Of the lines below, write out exactly those from the line with "(** ** Arithmetic *)" through the line with "rewrite El in *. pose", both included, and skip the rest.

[Collected data entries]
---
(* ===== verification/MallocAlign.v ===== *)
(** * Aligned allocation (rt-thread/src/kservice.c)

    rt_malloc_align and rt_free_align on top of rt_malloc and rt_free: the address of the
    block is kept in the word below the aligned address. *)
From S2P Require Import Prelude RtList Kernel Sched Timer Object Thread Ipc Sem Mem Malloc System.
From stdpp Require Import base gmap sets list.
From Stdlib Require Import ZArith Lia.
#[local] Open Scope Z_scope.

(** ** Operations *)

(** The aligned address behind at least one word of the block. *)
Definition align_ptr (ptr align : Z) : Z :=
  if bool_decide (Z.land ptr (u32 (align - 1)) = 0) then u32 (ptr + align)
  else Z.land (u32 (ptr + u32 (align - 1))) (Z.lnot (u32 (align - 1))).
(** What follows rt_malloc. *)
Definition malloc_align_rest (align : Z) (ptr : option Z) : M kernel (option Z) :=
  match ptr with
  | None => mret None
  | Some ptr =>
      on_heap (heap_ptr ← gets hp_ptr; st (align_ptr ptr align - 4 - heap_ptr) ptr) ;;
      mret (Some (align_ptr ptr align))
  end.
Definition align_size (size align : Z) : Z := u32 (RT_ALIGN size + RT_ALIGN align).
Definition rt_malloc_align (size align : Z) : M kernel (option Z + nat) :=
  r ← rt_malloc (align_size size align);
  match r with
  | inl ptr => p ← malloc_align_rest (RT_ALIGN align) ptr; mret (inl p)
  | inr t => mret (inr t)
  end.
Definition rt_malloc_align_resume (t : nat) (size align : Z) : M kernel (option Z) :=
  ptr ← rt_malloc_resume t (align_size size align);
  malloc_align_rest (RT_ALIGN align) ptr.

Definition rt_free_align (ptr : Z) : M kernel (unit + nat) :=
  real_ptr ← on_heap (heap_ptr ← gets hp_ptr; ld (ptr - 4 - heap_ptr));
  rt_free real_ptr.

(** ** Arithmetic *)

Lemma land_clear x e : 0 <= e -> Z.land x (Z.lnot (2 ^ e - 1)) = 2 ^ e * (x / 2 ^ e).
Proof.
  intros He. replace (2 ^ e - 1) with (Z.ones e) by (rewrite Z.ones_equiv; lia).
  rewrite <- Z.ldiff_land, Z.ldiff_ones_r by lia.
  rewrite Z.shiftl_mul_pow2, Z.shiftr_div_pow2 by lia. lia.
Qed.
Lemma align_ptr_ok ptr e :
  2 <= e -> 0 < ptr -> ptr mod 4 = 0 -> ptr + 2 ^ e < 2 ^ 32 ->
  align_ptr ptr (2 ^ e) mod 2 ^ e = 0 /\ align_ptr ptr (2 ^ e) mod 4 = 0 /\ ptr + 4 <= align_ptr ptr (2 ^ e) <= ptr + 2 ^ e.
Proof.
  intros He Hp H4 Hb. assert (Hpe : 4 <= 2 ^ e) by (change 4 with (2 ^ 2); apply Z.pow_le_mono_r; lia).
  assert (Hd4 : (4 | 2 ^ e)) by (exists (2 ^ (e - 2)); change 4 with (2 ^ 2); rewrite <- Z.pow_add_r by lia; f_equal; lia).
  apply Z.mod_divide in H4; [|lia].
  assert (Hgoal : forall q, align_ptr ptr (2 ^ e) = 2 ^ e * q -> ptr < 2 ^ e * q <= ptr + 2 ^ e ->
    align_ptr ptr (2 ^ e) mod 2 ^ e = 0 /\ align_ptr ptr (2 ^ e) mod 4 = 0 /\ ptr + 4 <= align_ptr ptr (2 ^ e) <= ptr + 2 ^ e).
  { intros q -> Hq. split; [rewrite Z.mul_comm; apply Z.mod_mul; lia|]. assert (H4q : (4 | 2 ^ e * q)) by (by apply Z.divide_mul_l).
    split; [by apply Z.mod_divide; [lia|]|]. destruct H4 as [x Hx], H4q as [y Hy]. lia. }
  unfold align_ptr in *. rewrite (wrap_id 32 (2 ^ e - 1)) in * by lia.
  assert (El : Z.land ptr (2 ^ e - 1) = ptr mod 2 ^ e) by (rewrite <- Z.land_ones by lia; by rewrite Z.ones_equiv).
  rewrite El in *. pose proof (Z.div_mod ptr (2 ^ e) ltac:(lia)) as Hdm. pose proof (Z.mod_pos_bound ptr (2 ^ e) ltac:(lia)) as Hr.
  destruct (bool_decide_reflect (ptr mod 2 ^ e = 0)) as [H0|H0].
  - rewrite (wrap_id 32 (ptr + 2 ^ e)) in * by lia. apply (Hgoal (ptr / 2 ^ e + 1)); lia.
  - rewrite (wrap_id 32 (ptr + (2 ^ e - 1))) in * by lia. rewrite land_clear in * by lia. apply (Hgoal _ eq_refl).
    replace ((ptr + (2 ^ e - 1)) / 2 ^ e) with (ptr / 2 ^ e + 1); [lia|].
    apply (Z.div_unique_pos _ _ _ (ptr mod 2 ^ e - 1)); lia.
Qed.

Lemma align_up_le size : 0 <= size < 2 ^ 32 - 3 -> size <= RT_ALIGN size.
Proof. intros Hs. rewrite align_eq by lia. Z.to_euclidean_division_equations; lia. Qed.

(** ** Behaviour *)

(** The aligned block: its address, its room and the word that leads back to the block. *)
Record aligned_block (h : heap) (l : list (Z * Z)) (size a o nx p : Z) (h' : heap) : Prop := {
  ab_granted : granted h l (align_size size a) o nx h';
  ab_aligned : p mod RT_ALIGN a = 0;
  ab_inside : hp_ptr h + (o + SIZEOF_STRUCT_MEM) + 4 <= p /\ p + size <= hp_ptr h + nx;
  ab_back : hp_mem h' !! (p - 4 - hp_ptr h) = Some (hp_ptr h + (o + SIZEOF_STRUCT_MEM));
}.

Lemma align_rest_ok k l size a e o nx h1 :
  RT_ALIGN a = 2 ^ e -> 2 <= e -> 0 <= size < 2 ^ 32 - 3 -> RT_ALIGN size + 2 ^ e < 2 ^ 32 - 3 ->
  granted (k_heap k) l (align_size size a) o nx h1 ->
  let ptr := hp_ptr (k_heap k) + (o + SIZEOF_STRUCT_MEM) in
  exists h' p, malloc_align_rest (RT_ALIGN a) (Some ptr) (set_k_heap h1 k) = Some (Some p, set_k_heap h' k) /\
    aligned_block (k_heap k) l size a o nx p h'.
Proof.
  intros Ea He Hs Hsum Hg ptr. pose proof Hg as [(l1 & l2 & -> & Hst) Hal Hsz Har Hd Hap].
  destruct (state_block h1 (l1 ++ (o, nx) :: l2) o nx Hst) as (Ho4 & Hn4 & Ho0 & Hnx & Hend); [set_solver|].
  pose proof Hst as (bs1 & Hrep & Ebs). pose proof (hr_core _ _ Hrep) as Hc. destruct (hc_base _ _ Hc) as (Hb1 & Hb2 & Hb3).
  destruct Har as (Ep & Ee & Esz & Edom). assert (Hpe : 4 <= 2 ^ e) by (change 4 with (2 ^ 2); apply Z.pow_le_mono_r; lia).
  pose proof (align_up_le size Hs) as Hle. assert (Esize : align_size size a = RT_ALIGN size + 2 ^ e) by (unfold align_size; rewrite Ea, wrap_id; lia).
  rewrite Esize in Hsz.
  assert (Hp4 : ptr mod 4 = 0) by (unfold ptr, SIZEOF_STRUCT_MEM in *; rewrite <- Ep; Z.to_euclidean_division_equations; lia).
  destruct (align_ptr_ok ptr e He) as (Hpa & Hpa4 & Hpr); [unfold ptr, SIZEOF_STRUCT_MEM; lia|done|unfold ptr, SIZEOF_STRUCT_MEM in *; lia|].
  set (p := align_ptr ptr (2 ^ e)) in *. set (off := p - 4 - hp_ptr (k_heap k)).
  assert (Hoff : o + SIZEOF_STRUCT_MEM <= off < nx /\ off mod 4 = 0).
  { unfold off, ptr in *. split; [unfold SIZEOF_STRUCT_MEM in *; lia|]. rewrite <- Ep. Z.to_euclidean_division_equations; lia. }
  assert (Hsome : is_Some (hp_mem h1 !! off)) by (apply (hc_words _ _ Hc); unfold SIZEOF_STRUCT_MEM in *; lia).
  exists (set_hp_mem (<[off := ptr]> (hp_mem h1)) h1), p. split.
  { unfold malloc_align_rest. rewrite Ea. fold p. erewrite bind_run; [|apply on_heap_run; munfold; cbn [k_heap set_k_heap]; rewrite Ep; fold off; by apply st_run].
    by destruct k. }
  assert (Hin : in_data (l1 ++ (o, nx) :: l2) off) by (exists o, nx; split; [set_solver|lia]).
  split; [|rewrite Ea; done|unfold ptr, SIZEOF_STRUCT_MEM in *; lia|cbn; by rewrite lookup_insert_eq].
  split; try done; rewrite ?Esize; try done.
  - exists l1, l2. split; [done|]. apply state_data; [done|by apply dom_insert_lookup_L|]. intros x Hx. rewrite lookup_insert_ne; [done|]. by intros <-.
  - split_and!; try done. cbn. rewrite <- Edom. by apply dom_insert_lookup_L.
  - intros o' nx' x Hin' Hx. cbn. rewrite lookup_insert_ne; [by apply (Hd o' nx')|].
    destruct (Hap o' nx' Hin') as [?|?]; unfold SIZEOF_STRUCT_MEM in *; lia.
Qed.

Lemma malloc_align_here k t sem bs size a e :
  heap_ready k t sem (allocs 0 bs) -> heap_rep (k_heap k) bs -> RT_ALIGN a = 2 ^ e -> 2 <= e -> 0 <= size < 2 ^ 32 - 3 -> RT_ALIGN size + 2 ^ e < 2 ^ 32 - 3 ->
  (exists p o nx h', rt_malloc_align size a k = Some (inl (Some p), set_k_heap h' k) /\ aligned_block (k_heap k) (allocs 0 bs) size a o nx p h') \/
  rt_malloc_align size a k = Some (inl None, k) \/
  exists k', rt_malloc_align size a k = Some (inr t, k') /\ heap_waits k t sem k'.
Proof.
  intros Hy Hrep Ea He Hs Hsum. assert (Hpe : 4 <= 2 ^ e) by (change 4 with (2 ^ 2); apply Z.pow_le_mono_r; lia).
  assert (Hsz : 0 < align_size size a < 2 ^ 32 - 3) by (pose proof (align_up_le size Hs); unfold align_size; rewrite Ea, wrap_id; lia).
  unfold rt_malloc_align. destruct (malloc_here k t sem bs _ Hy Hrep Hsz) as (r & h1 & Hm & [[_ E]|(k' & E & Hw)]); rewrite (bind_run _ _ _ _ _ E); [|right; right; by exists k'].
  destruct r as [ptr|]; [|destruct Hm as [-> _]; right; left; by destruct k]. destruct Hm as (o & nx & -> & Hg).
  destruct (align_rest_ok k (allocs 0 bs) size a e o nx h1 Ea He Hs Hsum Hg) as (h' & p & Er & Hb). rewrite (bind_run _ _ _ _ _ Er).
  left. by exists p, o, nx, h'.
Qed.

(** C29: rt_malloc_align by a thread that finds the heap free returns RT_NULL with nothing
    changed or an address that is a multiple of the alignment (a power of two), behind the
    first word of a newly granted block and with room for [size] bytes; and rt_free_align of
    that address finds the block and gives it back: the allocated blocks, their data and the
    amount of used memory are those of before. *)
Theorem malloc_align_roundtrip k t sem bs size a e :
  sys_inv k -> running k t -> k_sems k !! heap_sem = Some sem -> heap_rep (k_heap k) bs -> 0 < sem_value sem ->
  RT_ALIGN a = 2 ^ e -> 2 <= e -> 0 <= size < 2 ^ 32 - 3 -> RT_ALIGN size + 2 ^ e < 2 ^ 32 - 3 ->
  rt_malloc_align size a k = Some (inl None, k) \/
  exists p o nx h1 h2, rt_malloc_align size a k = Some (inl (Some p), set_k_heap h1 k) /\ sys_inv (set_k_heap h1 k) /\
    p mod RT_ALIGN a = 0 /\ granted (k_heap k) (allocs 0 bs) (align_size size a) o nx h1 /\
    hp_ptr (k_heap k) + (o + SIZEOF_STRUCT_MEM) + 4 <= p /\ p + size <= hp_ptr (k_heap k) + nx /\
    rt_free_align p (set_k_heap h1 k) = Some (inl tt, set_k_heap h2 k) /\ sys_inv (set_k_heap h2 k) /\
    heap_state h2 (allocs 0 bs) /\ data_kept (allocs 0 bs) (k_heap k) h2 /\ hp_used_mem h2 = hp_used_mem (k_heap k).
Proof.
  intros Hsys Hrun Es Hrep Hv Ea He Hs Hsum. assert (Hst : heap_state (k_heap k) (allocs 0 bs)) by (by exists bs).
  pose proof (sys_heap_ready k t sem _ Hsys Es Hrun Hst) as Hy.
  destruct (malloc_align_here k t sem bs size a e Hy Hrep Ea He Hs Hsum) as [(p & o & nx & h1 & E & [Hg Hpa [Hi1 Hi2] Hb])|[E|(k' & _ & Hw)]];
    [right|by left|pose proof (hw_taken _ _ _ _ Hw); lia].
  pose proof Hg as [(l1 & l2 & El & Hs1) _ _ Har Hd _]. destruct Har as (Ep & _).
  destruct (free_here (set_k_heap h1 k) t sem l1 o nx l2) as (h2 & Hs2 & Ha2 & Hd2 & [[_ Ef]|(k2 & _ & Hw)]);
    [by apply (heap_ready_set h1 (allocs 0 bs))| |pose proof (hw_taken _ _ _ _ Hw); lia].
  exists p, o, nx, h1, h2. split; [done|]. split; [by apply (heap_sys k h1 _ Hsys Hs1)|]. split; [done|]. split; [done|]. split; [done|]. split; [done|].
  rewrite El in *. split; [|split; [by apply (heap_sys k h2 _ Hsys Hs2)|split; [done|split; [by apply data_kept_trans with h1|]]]].
  - unfold rt_free_align. erewrite bind_run; [|apply on_heap_run; munfold; cbn [k_heap set_k_heap]; rewrite Ep; by apply ld_run].
    cbn in Ef. rewrite Ep in Ef. transitivity (Some (inl tt : unit + nat, set_k_heap h2 (set_k_heap h1 k))); [rewrite <- Ef|]; by destruct k.
  - by rewrite (state_used _ _ Hs2), (state_used _ _ Hst).
Qed.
---
_Solution for this problem:_
(** ** Arithmetic *)

Lemma land_clear x e : 0 <= e -> Z.land x (Z.lnot (2 ^ e - 1)) = 2 ^ e * (x / 2 ^ e).
Proof.
  intros He. replace (2 ^ e - 1) with (Z.ones e) by (rewrite Z.ones_equiv; lia).
  rewrite <- Z.ldiff_land, Z.ldiff_ones_r by lia.
  rewrite Z.shiftl_mul_pow2, Z.shiftr_div_pow2 by lia. lia.
Qed.
Lemma align_ptr_ok ptr e :
  2 <= e -> 0 < ptr -> ptr mod 4 = 0 -> ptr + 2 ^ e < 2 ^ 32 ->
  align_ptr ptr (2 ^ e) mod 2 ^ e = 0 /\ align_ptr ptr (2 ^ e) mod 4 = 0 /\ ptr + 4 <= align_ptr ptr (2 ^ e) <= ptr + 2 ^ e.
Proof.
  intros He Hp H4 Hb. assert (Hpe : 4 <= 2 ^ e) by (change 4 with (2 ^ 2); apply Z.pow_le_mono_r; lia).
  assert (Hd4 : (4 | 2 ^ e)) by (exists (2 ^ (e - 2)); change 4 with (2 ^ 2); rewrite <- Z.pow_add_r by lia; f_equal; lia).
  apply Z.mod_divide in H4; [|lia].
  assert (Hgoal : forall q, align_ptr ptr (2 ^ e) = 2 ^ e * q -> ptr < 2 ^ e * q <= ptr + 2 ^ e ->
    align_ptr ptr (2 ^ e) mod 2 ^ e = 0 /\ align_ptr ptr (2 ^ e) mod 4 = 0 /\ ptr + 4 <= align_ptr ptr (2 ^ e) <= ptr + 2 ^ e).
  { intros q -> Hq. split; [rewrite Z.mul_comm; apply Z.mod_mul; lia|]. assert (H4q : (4 | 2 ^ e * q)) by (by apply Z.divide_mul_l).
    split; [by apply Z.mod_divide; [lia|]|]. destruct H4 as [x Hx], H4q as [y Hy]. lia. }
  unfold align_ptr in *. rewrite (wrap_id 32 (2 ^ e - 1)) in * by lia.
  assert (El : Z.land ptr (2 ^ e - 1) = ptr mod 2 ^ e) by (rewrite <- Z.land_ones by lia; by rewrite Z.ones_equiv).
  rewrite El in *. pose proof (Z.div_mod ptr (2 ^ e) ltac:(lia)) as Hdm. pose proof (Z.mod_pos_bound ptr (2 ^ e) ltac:(lia)) as Hr.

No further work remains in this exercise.